Genetic Counselors May Prepare Us for Bad News
> 3/21/2008 7:37:11 AM

While the science of genetic predictions is still in its infancy, more than 1,100 tests are currently marketed as tools that can assess the risk of a variety of health problems. The New York Times has already run numerous stories this year about the worry that these tests are causing. In January, a federal advisory panel warned that there is inadequate oversight of these tests. The accuracy of many of them remains unconfirmed, and even accurate tests can be easily misinterpreted. If consumers are savvy enough to factually understand the results, they still might not be prepared to emotionally handle them. That is where the emerging field of genetic counseling comes in.

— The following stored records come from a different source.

(* ===== verification/ShippingProps.v ===== *)
(** * Shipping records: what arrives

    A collector that reads the body of a batch gets every event of the batch,
    field by field; starting the sinks is all or nothing, and a validated
    configuration starts; the file sink writes one line per event. *)
From S2P Require Import Prelude GoStrings GoCodec ConfigModel Value Json Names GoTime Netip Config ConfigProps Redact RedactProps Logger LoggerProps Sink Shipping.

#[local] Set Warnings "-clear-no-such-hyp,-notation-for-abbreviation".
#[local] Open Scope string_scope.
#[local] Open Scope list_scope.
#[local] Open Scope Z_scope.

(** ** Reading

    The reader keeps the members of an object in order and a number as its
    text, as [json.Decoder] does with [UseNumber]. *)
Definition keep_number (l : num_lit) : option val := Some (VStr (print_lit l)).
Definition keep_member (m : object) (k : string) (v : val) : object := m ++ [(k, v)].
Definition read_value := parse_val keep_number keep_member.
(** The text [t] reads as [v], wherever it stands before a text in [P]. *)
Definition reads (P : string -> Prop) (t : string) (v : val) (depth : Z) : Prop :=
  t <> "" /\ forall n d rest, (2 * String.length t <= n)%nat -> d + depth <= max_json_depth -> P rest -> read_value n d (t +:+ rest) = Some (v, rest).
Definition anything (rest : string) : Prop := True.

Lemma reads_weaken (P Q : string -> Prop) t v h : (forall rest, Q rest -> P rest) -> reads P t v h -> reads Q t v h.
Proof. intros HQ [Hne Hr]. split; [done|]. intros n d rest Hn Hd Hrest. apply Hr; [done|done|by apply HQ]. Qed.
Lemma reads_string s : reads anything (json_string s) (VStr (to_valid s)) 0.
Proof.
  split; [done|]. intros n d rest Hn _ _. destruct n as [|n]; [unfold json_string in Hn; cbn in Hn; lia|]. apply parse_val_string.
Qed.
Lemma reads_number l : wf_lit l -> reads stops (print_lit l) (VStr (print_lit l)) 0.
Proof.
  intros Hl. destruct (number_head l Hl) as (c & t & E & _). split; [by rewrite E|]. intros n d rest Hn _ Hr.
  destruct n as [|n]; [rewrite E in Hn; cbn in Hn; lia|]. unfold read_value. by rewrite parse_val_number.
Qed.

(** A member: its key, its text and what that reads as. *)
Definition member : Type := string * (string * val).
Definition member_text (m : member) : string := json_string m.1 +:+ ":" +:+ m.2.1.
Definition object_text (ms : list member) : string := "{" +:+ join (map member_text ms) "," +:+ "}".
Definition object_value (ms : list member) : val := VMap (map (fun m => (to_valid m.1, m.2.2)) ms).
Lemma json_string_length s : (2 <= String.length (json_string s))%nat.
Proof. unfold json_string. rewrite !str_app_length. change (String.length quote) with 1%nat. lia. Qed.
Lemma reads_members h (ms : list member) n d acc rest :
  ms <> [] -> Forall (fun m => reads stops m.2.1 m.2.2 h) ms -> d + h <= max_json_depth ->
  (2 * String.length (join (map member_text ms) ",") <= n)%nat ->
  parse_members keep_number keep_member n d acc (join (map member_text ms) "," +:+ String (chr 125) rest) =
    Some (acc ++ map (fun m => (to_valid m.1, m.2.2)) ms, rest).
Proof.
  intros Hne HF Hd. revert n acc Hne. induction HF as [|[k [t v]] ms [Hnt Hr] HF IH]; [done|]. cbn [fst snd] in *. intros n acc _ Hn.
  pose proof (json_string_length k) as Hk. destruct ms as [|m2 ms].
  - cbn [map join] in *. unfold member_text in *. cbn [fst snd] in *. rewrite !str_app_length in Hn.
    destruct n as [|n]; [lia|]. rewrite <- !str_app_assoc, parse_member_step. unfold read_value in Hr. rewrite Hr; [|lia|done|by right; right].
    cbn [mbind option_bind]. rewrite next_byte_char by done. cbn [mbind option_bind]. done.
  - change (join (map member_text ((k, (t, v)) :: m2 :: ms)) ",") with (member_text (k, (t, v)) +:+ "," +:+ join (map member_text (m2 :: ms)) ",") in *.
    unfold member_text at 1 in Hn. unfold member_text at 1. cbn [fst snd] in *. rewrite !str_app_length in Hn.
    destruct n as [|n]; [lia|]. rewrite <- !str_app_assoc, parse_member_step. unfold read_value in Hr.
    rewrite Hr; [|lia|done|by left]. cbn [mbind option_bind]. change ("," +:+ ?s) with (String (chr 44) s). rewrite next_byte_char by done. cbn [mbind option_bind].
    replace (code (chr 44) =? 44) with true by done. rewrite IH; [|done|lia]. unfold keep_member. by rewrite <- app_assoc.
Qed.
Lemma reads_object h (ms : list member) : ms <> [] -> Forall (fun m => reads stops m.2.1 m.2.2 h) ms -> 0 <= h ->
  reads anything (object_text ms) (object_value ms) (h + 1).
Proof.
  intros Hne HF Hh. split; [done|]. intros n d rest Hn Hd _. unfold object_text in *. rewrite !str_app_length in Hn. cbn [String.length] in Hn.
  destruct n as [|n]; [lia|]. rewrite <- !str_app_assoc. change ("{" +:+ ?s) with (String (chr 123) s). change ("}" +:+ rest) with (String (chr 125) rest).
  unfold read_value. cbn [parse_val]. change (skip_ws (String (chr 123) ?s)) with (String (chr 123) s). rewrite next_byte_char by done.
  cbn [mbind option_bind]. replace (code (chr 123) =? 123) with true by done. rewrite (proj2 (Z.ltb_lt _ _)) by lia.
  assert (exists t, join (map member_text ms) "," +:+ String (chr 125) rest = String (chr 34) t) as [t E].
  { destruct ms as [|[k i] [|m2 ms]]; [done| |]; cbn; eauto. }
  rewrite E, next_byte_char by done. cbn [mbind option_bind]. replace (code (chr 34) =? 125) with false by done. rewrite <- E.
  rewrite (reads_members h); [done|done|done|lia|lia].
Qed.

Do-it-yourself genetic tests are simple and increasingly cheap. For a few hundred dollars, anyone can swab their cheek and mail it in to a laboratory for testing. A few weeks later they will receive a letter with their results. This letter may tell you that you have little to worry about, or it may break the news that you are almost certainly going to develop a devastating illness like Huntington's Disease. Receiving such news with as much equanimity as possible requires mental preparation and advice on how to best incorporate the knowledge into your life.

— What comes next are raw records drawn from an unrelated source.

(** [clock n] is the [n]th reading of the clock while a request is handled, in
    nanoseconds. *)
Definition unix (ns : Z) : val := VInt (ns / 10 ^ 9).
Definition ollama_part (path name now text : string) (done_ : bool) (tokens : Z) : val :=
  jlit ([("model", VStr name); ("created_at", VStr now); ("done", VBool done_)]
    ++ (if String.eqb path "/api/chat" then [("message", jlit [("role", VStr "assistant"); ("content", VStr text)])] else [("response", VStr text)])
    ++ (if done_ then [("done_reason", VStr "stop"); ("total_duration", VInt 1000000); ("load_duration", VInt 0); ("prompt_eval_count", VInt 1);
                       ("eval_count", VInt tokens); ("eval_duration", VInt 1000000)] else [])).
Definition ollamaReply (clock : nat -> Z) (path name : string) (stream : bool) (textValue : string) (tokens : Z) : result :=
  let now := rfc3339_nano (clock 2%nat / 10 ^ 9) (clock 2%nat mod 10 ^ 9) in
  if stream then ndjson [ollama_part path name now textValue false tokens; ollama_part path name now "" true tokens]
  else jsonResult 200 (ollama_part path name now textValue true tokens).
Definition chat_usage (tokens : Z) : val :=
  jlit [("prompt_tokens", VInt 1); ("completion_tokens", VInt tokens); ("total_tokens", VInt (tokens + 1))].
Definition chat_chunk (id name : string) (now : val) (delta : object) (finish : val) : object :=
  jobj [("id", VStr id); ("object", VStr "chat.completion.chunk"); ("created", now); ("model", VStr name);
       ("choices", VMapList [jobj [("index", VInt 0); ("delta", VMap delta); ("finish_reason", finish); ("logprobs", VNil)]])].
Definition include_usage (req : object) : bool :=
  match idx req "stream_options" with VMap opts => match idx opts "include_usage" with VBool b => b | _ => false end | _ => false end.
Definition chatReply (clock : nat -> Z) (name id : string) (stream : bool) (req : object) (textValue : string) (tokens : Z) : result :=
  let now := unix (clock 2%nat) in
  if negb stream then
    jsonResult 200 (jlit [("id", VStr id); ("object", VStr "chat.completion"); ("created", now); ("model", VStr name);
      ("choices", VMapList [jobj [("index", VInt 0); ("message", jlit [("role", VStr "assistant"); ("content", VStr textValue)]);
                                 ("finish_reason", VStr "stop"); ("logprobs", VNil)]]); ("usage", chat_usage tokens)])
  else
    let out := sse [chat_chunk id name now (jobj [("role", VStr "assistant"); ("content", VStr "")]) VNil;
                    chat_chunk id name now (jobj [("content", VStr textValue)]) VNil; chat_chunk id name now [] (VStr "stop")] in
    let out := if include_usage req
               then add_frames out (rs_frames (sse [jobj [("id", VStr id); ("object", VStr "chat.completion.chunk"); ("created", now);
                                                         ("model", VStr name); ("choices", VMapList []); ("usage", chat_usage tokens)]]))
               else out in
    add_frames out ["data: [DONE]" +:+ newline +:+ newline].
Definition anthropic_message (id name : string) (content : list object) (reason : val) (output : Z) : val :=
  jlit [("id", VStr id); ("type", VStr "message"); ("role", VStr "assistant"); ("model", VStr name); ("content", VMapList content);
       ("stop_reason", reason); ("stop_sequence", VNil); ("usage", jlit [("input_tokens", VInt 1); ("output_tokens", VInt output)])].
Definition anthropicReply (name id : string) (stream : bool) (textValue : string) (tokens : Z) : result :=
  if negb stream then jsonResult 200 (anthropic_message id name [jobj [("type", VStr "text"); ("text", VStr textValue)]] (VStr "end_turn") tokens)
  else sse
    [jobj [("type", VStr "message_start"); ("message", anthropic_message id name [] VNil 0)];
     jobj [("type", VStr "content_block_start"); ("index", VInt 0); ("content_block", jlit [("type", VStr "text"); ("text", VStr "")])];
     jobj [("type", VStr "content_block_delta"); ("index", VInt 0); ("delta", jlit [("type", VStr "text_delta"); ("text", VStr textValue)])];
     jobj [("type", VStr "content_block_stop"); ("index", VInt 0)];
     jobj [("type", VStr "message_delta"); ("delta", jlit [("stop_reason", VStr "end_turn"); ("stop_sequence", VNil)]);
          ("usage", jlit [("output_tokens", VInt tokens)])];
     jobj [("type", VStr "message_stop")]].
Definition output_text (text : string) : object :=
  jobj [("type", VStr "output_text"); ("text", VStr text); ("annotations", VList []); ("logprobs", VList [])].
Definition response_body (id name status : string) (now : val) (output : list object) (tokens : Z) : val :=
  jlit [("id", VStr id); ("object", VStr "response"); ("created_at", now); ("status", VStr status); ("model", VStr name);
       ("output", VMapList output); ("error", VNil); ("incomplete_details", VNil); ("parallel_tool_calls", VBool false); ("tools", VList []);
       ("tool_choice", VStr "none"); ("store", VBool false);
       ("usage", jlit [("input_tokens", VInt 1); ("output_tokens", VInt tokens); ("total_tokens", VInt (tokens + 1));
                      ("input_tokens_details", jlit [("cached_tokens", VInt 0)]); ("output_tokens_details", jlit [("reasoning_tokens", VInt 0)])])].
Definition responsesReply (clock : nat -> Z) (name id : string) (stream : bool) (textValue : string) (tokens : Z) : result :=
  let itemID := "msg_" +:+ id in
  let text := output_text textValue in
  let item := jobj [("id", VStr itemID); ("type", VStr "message"); ("status", VStr "completed"); ("role", VStr "assistant"); ("content", VMapList [text])] in
  let completed := response_body id name "completed" (unix (clock 2%nat)) [item] tokens in
  if negb stream then jsonResult 200 completed
  else
    let events :=
      [jobj [("type", VStr "response.created"); ("response", response_body id name "in_progress" (unix (clock 3%nat)) [] tokens)];
       jobj [("type", VStr "response.in_progress"); ("response", response_body id name "in_progress" (unix (clock 4%nat)) [] tokens)];
       jobj [("type", VStr "response.output_item.added"); ("output_index", VInt 0);
            ("item", jlit [("id", VStr itemID); ("type", VStr "message"); ("status", VStr "in_progress"); ("role", VStr "assistant"); ("content", VMapList [])])];
       jobj [("type", VStr "response.content_part.added"); ("item_id", VStr itemID); ("output_index", VInt 0); ("content_index", VInt 0); ("part", VMap (output_text ""))];
       jobj [("type", VStr "response.output_text.delta"); ("item_id", VStr itemID); ("output_index", VInt 0); ("content_index", VInt 0); ("delta", VStr textValue); ("logprobs", VList [])];
       jobj [("type", VStr "response.output_text.done"); ("item_id", VStr itemID); ("output_index", VInt 0); ("content_index", VInt 0); ("text", VStr textValue); ("logprobs", VList [])];
       jobj [("type", VStr "response.content_part.done"); ("item_id", VStr itemID); ("output_index", VInt 0); ("content_index", VInt 0); ("part", VMap text)];
       jobj [("type", VStr "response.output_item.done"); ("output_index", VInt 0); ("item", VMap item)];
       jobj [("type", VStr "response.completed"); ("response", completed)]] in
    sse (imap (fun i event => oset event "sequence_number" (VInt (Z.of_nat i))) events).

Genetic counselors can help patients put the risk into perspective, deal with their fears, and then discuss their fears with loved ones before deciding on a course of action. Left to handle the news without adequate support, patients might deal with their fears in extreme ways such as immediate double mastectomy or complete denial. As many patients are afraid to reveal their results, for fear that their insurance companies will find out and drop their coverage, they would have to suffer alone if they could not speak to a genetic counselor.

Mail-in genetic tests can reach anywhere in the country, but genetic counselors are not numerous and dispersed enough to meet with every person who needs them. That is why a large study by the Lombardi Comprehensive Cancer Center on the viability of phone counseling is so important. This study, which has just begun recruiting participants, will compare the effectiveness of in-person and phone counseling for women receiving the results of the BRCA1/2 mutation test. Dr. Beth Peshkin, senior genetics counselor at Lombardi, explained the significance of her experiment in a press release:

In anticipation of this increased demand, it is imperative we find alternatives to traditional genetic susceptibility counseling and that we develop and evaluate these possible options now. A successful alternative would be one that effectively delivers information but allows greater accessibility, such as telephone counseling.

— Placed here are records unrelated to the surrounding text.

(** ** What a request can change of a reply

    Two requests that name the same model, ask the same of streaming and of
    usage and get the same budget are answered alike. *)
Definition canonical (usage : bool) : object := jobj [("stream_options", jlit [("include_usage", VBool usage)])].
Lemma include_usage_canonical b : include_usage (canonical b) = b.
Proof. by destruct b. Qed.
Lemma reply_canonical clock path name id stream req text tokens profile :
  reply clock path name id stream req text tokens profile = reply clock path name id stream (canonical (include_usage req)) text tokens profile.
Proof. unfold reply, chatReply. by rewrite include_usage_canonical. Qed.
Definition models : list string := [ollamaModel; openaiModel; anthropicModel].
Definition refusals : list (Z * string) :=
  [(400, "model is required"); (404, "model unavailable"); (400, "stream must be boolean"); (400, "invalid tools"); (400, "invalid messages");
   (400, "invalid prompt"); (400, "invalid input"); (400, "input is required"); (400, "stored conversations unavailable");
   (400, "background responses unavailable"); (400, "invalid max_tokens"); (400, "only one choice supported"); (400, "invalid output limit");
   (429, "session limit exceeded"); (414, "request target too long"); (408, "request cancelled"); (503, "sensor capacity exceeded");
   (401, "invalid authentication"); (415, "compressed requests are unsupported"); (413, "invalid or oversized body");
   (400, "invalid or oversized body"); (404, "endpoint unavailable"); (405, "method not allowed"); (400, "invalid request object");
   (501, "model management unavailable")].
Definition show_result : result :=
  jsonResult 200 (jlit [("details", modelDetails); ("model_info", jlit [("general.architecture", VStr "llama"); ("llama.context_length", VInt 8192)]);
                        ("capabilities", VStrList ["completion"]); ("parameters", VStr "temperature 0.7")]).
Definition counts_detail (messages tools : Z) (stream : bool) : string :=
  "messages:" +:+ itoa messages +:+ " tools:" +:+ itoa tools +:+ " streaming:" +:+ format_bool stream.
(** The results a path has for a sensor at a time: refusals in fixed words,
    constant documents, and replies that depend on three bits and a count. *)
Inductive canned_result (clock : nat -> Z) (ids : Z) (path : string) : result -> Prop :=
| canned_refusal code message outcome : (code, message) ∈ refusals -> outcome ∈ [""; "refused"] ->
    canned_result clock ids path
      {| rs_code := code; rs_frames := rs_frames (failure (profileFor path) code message); rs_contentType := "application/json";
         rs_outcome := outcome; rs_detail := "" |}
| canned_discovery : canned_result clock ids path (discovery path)
| canned_show : canned_result clock ids path show_result
| canned_reply name stream usage tokens messages tools :
    name ∈ models -> 1 <= tokens <= 9 -> 0 <= messages <= maxItems -> 0 <= tools <= maxItems ->
    canned_result clock ids path
      (with_detail (reply clock path name (itoa (i64 (clock 1%nat)) +:+ "-" +:+ itoa (u64 (ids + 1))) stream (canonical usage) (canned tokens) tokens (profileFor path))
                   (counts_detail messages tools stream)).

Ltac known := apply (bool_decide_unpack _); vm_compute; exact I.

Lemma jsonResult_shape code v : rs_code (jsonResult code v) = code \/ rs_code (jsonResult code v) = 500.
Proof. unfold jsonResult. destruct (json_marshal v); [by left|by right]. Qed.
Lemma jsonResult_record code v data : json_marshal v = Some data ->
  jsonResult code v = plain_result code "application/json" [data].
Proof. intros E. unfold jsonResult. by rewrite E. Qed.
(** The words of a refusal are plain text, which encodes. *)
Lemma failure_record profile code message : (code, message) ∈ refusals ->
  failure profile code message =
  {| rs_code := code; rs_frames := rs_frames (failure profile code message); rs_contentType := "application/json"; rs_outcome := ""; rs_detail := "" |}.
Proof.
  intros Hin. enough (exists data, failure profile code message = plain_result code "application/json" [data]) as [data ->] by done.
  unfold failure. revert Hin. unfold refusals.
  destruct (String.eqb profile "ollama"); [|destruct (String.eqb profile "anthropic")]; rewrite !elem_of_cons, elem_of_nil; intros Hin;
    repeat (destruct Hin as [Hin|Hin]; [injection Hin as -> ->; eexists; apply jsonResult_record; vm_compute; reflexivity|]); done.
Qed.
Lemma failure_canned clock ids path code message : (code, message) ∈ refusals -> canned_result clock ids path (failure (profileFor path) code message).
Proof. intros Hin. rewrite (failure_record _ _ _ Hin). by apply (canned_refusal _ _ _ code message ""); [|left]. Qed.
Lemma itemCount_range req key required n : itemCount req key required = Some n ->
  0 <= n <= maxItems /\ (oget req key = None \/ exists l, oget req key = Some (VList l) /\ forallb is_object l = true).
Proof.
  unfold itemCount. destruct (oget req key) as [[]|]; try done.
  - destruct (_ || _) eqn:E; [done|]. intros [= <-]. apply orb_false_iff in E as [[E1 _]%orb_false_iff E2]. apply negb_false_iff in E2. apply Z.ltb_ge in E1.
    split; [lia|right; by eexists].
  - destruct required; [done|]. intros [= <-]. unfold maxItems. split; [lia|by left].
Qed.
(** The assertion in [validMessages] holds where [itemCount] accepted. *)
Lemma messages_loop_total l : forallb is_object l = true -> is_Some (messages_loop l).
Proof.
  induction l as [|v l IH]; [by eexists|]. cbn [forallb]. intros [Hv Hl]%andb_true_iff. destruct v; try done. cbn [messages_loop].
  destruct (negb (bool_decide _)); [by eexists|]. destruct (negb (valid_content _ _)); [by eexists|by apply IH].
Qed.
Lemma messages_of_total path req : exists m, messages_of path req = Some m /\ (m = None \/ exists n, m = Some n /\ 0 <= n <= maxItems).
Proof.
  unfold messages_of. destruct (wants_messages path); [|exists (Some 0); split; [done|right; exists 0; unfold maxItems; split; [done|lia]]].
  destruct (itemCount req "messages" true) as [n|] eqn:E; [|by exists None; split; [|left]].
  apply itemCount_range in E as [Hn Ho]. assert (is_Some (validMessages req)) as [b ->].
  { unfold validMessages, idx. destruct Ho as [->|(l & -> & Hl)]; [by eexists|by apply messages_loop_total]. }
  cbn. destruct b; eexists; split; try done; [right; by exists n|by left].
Qed.
Lemma path_error_known path req : path_error path req <> "" -> (400, path_error path req) ∈ refusals.
Proof.
  unfold path_error, prompt_error, responses_error, valid_input, max_tokens_error, choices_error.
  repeat case_match; intros Hne; try congruence; known.
Qed.
(** [respond] always has a result. *)
Lemma respond_canned clock ids path req : exists out ids', respond clock ids path (profileFor path) req = Some (out, ids') /\ canned_result clock ids path out.
Proof.
  assert (Href : forall code message, (code, message) ∈ refusals -> exists out ids', Some (failure (profileFor path) code message, ids) = Some (out, ids') /\ canned_result clock ids path out).
  { intros code message Hin. eexists _, _. split; [done|]. by apply failure_canned. }
  unfold respond. destruct (selectedModel req) as [name|]; [|apply Href; known].
  destruct (negb _ && _ && _) eqn:Em; [apply Href; known|].
  assert (Hname : name ∈ models).
  { apply andb_false_iff in Em as [[Em|Em]%andb_false_iff|Em]; apply negb_false_iff, String.eqb_eq in Em as ->; unfold models; set_solver. }
  destruct (String.eqb path "/api/show"); [eexists _, _; split; [done|]; apply canned_show|].
  destruct (streamFlag req _) as [stream|]; [|apply Href; known].
  destruct (itemCount req "tools" false) as [tools|] eqn:Et; [|apply Href; known]. apply itemCount_range in Et as [Ht _].
  destruct (messages_of_total path req) as (m & -> & Hm). cbn [mbind option_bind].
  destruct Hm as [->|(n & -> & Hn)]; [apply Href; known|].
  destruct (negb (String.eqb (path_error path req) "")) eqn:Ep.
  { apply negb_true_iff, String.eqb_neq in Ep. apply Href. by apply path_error_known. }
  destruct (generatedText req) as [[text tokens]|] eqn:Eg; [|apply Href; known].
  apply generatedText_range in Eg as [Htok ->]. eexists _, _. split; [done|]. rewrite reply_canonical.
  by apply (canned_reply clock ids path name stream (include_usage req) tokens n tools).
Qed.
Lemma serve_body_canned clock s r : exists a, serve_body clock s (profileFor (rq_path r)) (route (rq_path r)).1 (route (rq_path r)).2 r = Some a /\
  canned_result clock (sn_ids s) (rq_path r) (an_result a).
Proof.
  destruct (route (rq_path r)) as [expected action]. cbn [fst snd]. unfold serve_body.
  assert (Href : forall code message received, (code, message) ∈ refusals -> exists a, Some (refusal (profileFor (rq_path r)) code message received (sn_ids s)) = Some a /\
    canned_result clock (sn_ids s) (rq_path r) (an_result a)).
  { intros code message received Hin. eexists. split; [done|]. by apply failure_canned. }
  destruct (negb (authenticate _ _ _)); [apply Href; known|].
  destruct (negb _ && _); [apply Href; known|].
  unfold read_body. destruct (maxBody <? _); [apply Href; known|].
  destruct (rq_body r) as [body|before]; [|apply Href; known].
  destruct (String.eqb expected ""); [apply Href; known|].
  destruct (negb _ && negb _); [eexists; split; [done|]; apply failure_canned; known|].
  destruct (String.eqb expected "GET"); [eexists; split; [done|]; apply canned_discovery|].
  destruct (decode body) as [req|]; [|apply Href; known].
  destruct (String.eqb action "models.modify").
  - eexists. split; [done|]. cbn [an_result]. rewrite (failure_record (profileFor (rq_path r)) 501 "model management unavailable") by known.
    apply (canned_refusal _ _ _ 501 "model management unavailable" "refused"); [known|right; by left].
  - destruct (respond_canned clock (sn_ids s) (rq_path r) req) as (out & ids' & -> & Hc). eexists. by split.
Qed.
Lemma decide_answer_canned clock s conn r : exists conn' a, decide_answer clock s conn r = (conn', Some a) /\ canned_result clock (sn_ids s) (rq_path r) (an_result a).
Proof.
  unfold decide_answer. destruct (serve_body_canned clock s r) as (a & E & Ha). destruct (route (rq_path r)) as [expected action]. cbn [fst snd] in E.
  cbv zeta. match goal with |- context [if ?b then Some _ else if _ then Some _ else if rq_cancelled r then _ else _] => destruct b end;
    [eexists _, _; split; [done|]; apply failure_canned; known|].
  destruct ((4096 <? _) || _); [eexists _, _; split; [done|]; apply failure_canned; known|].
  destruct (rq_cancelled r); [eexists _, _; split; [done|]; apply failure_canned; known|].
  destruct (workSlots <=? _); [eexists _, _; split; [done|]; apply failure_canned; known|]. rewrite E. by eexists _, _.
Qed.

We will intently follow the results of this comparison study. Dr. Peshkin has a solid record of revealing crucial points about the way that genetic information is disseminated, such as this recent exploration of the conversations that mothers have with their husbands and children about cancer risk, so she is well qualified to investigate the effectiveness of dispensing information and advice over the phone. Genetic tests will undoubtably become more popular, so it is imperative that we find some way to prepare people for bad news.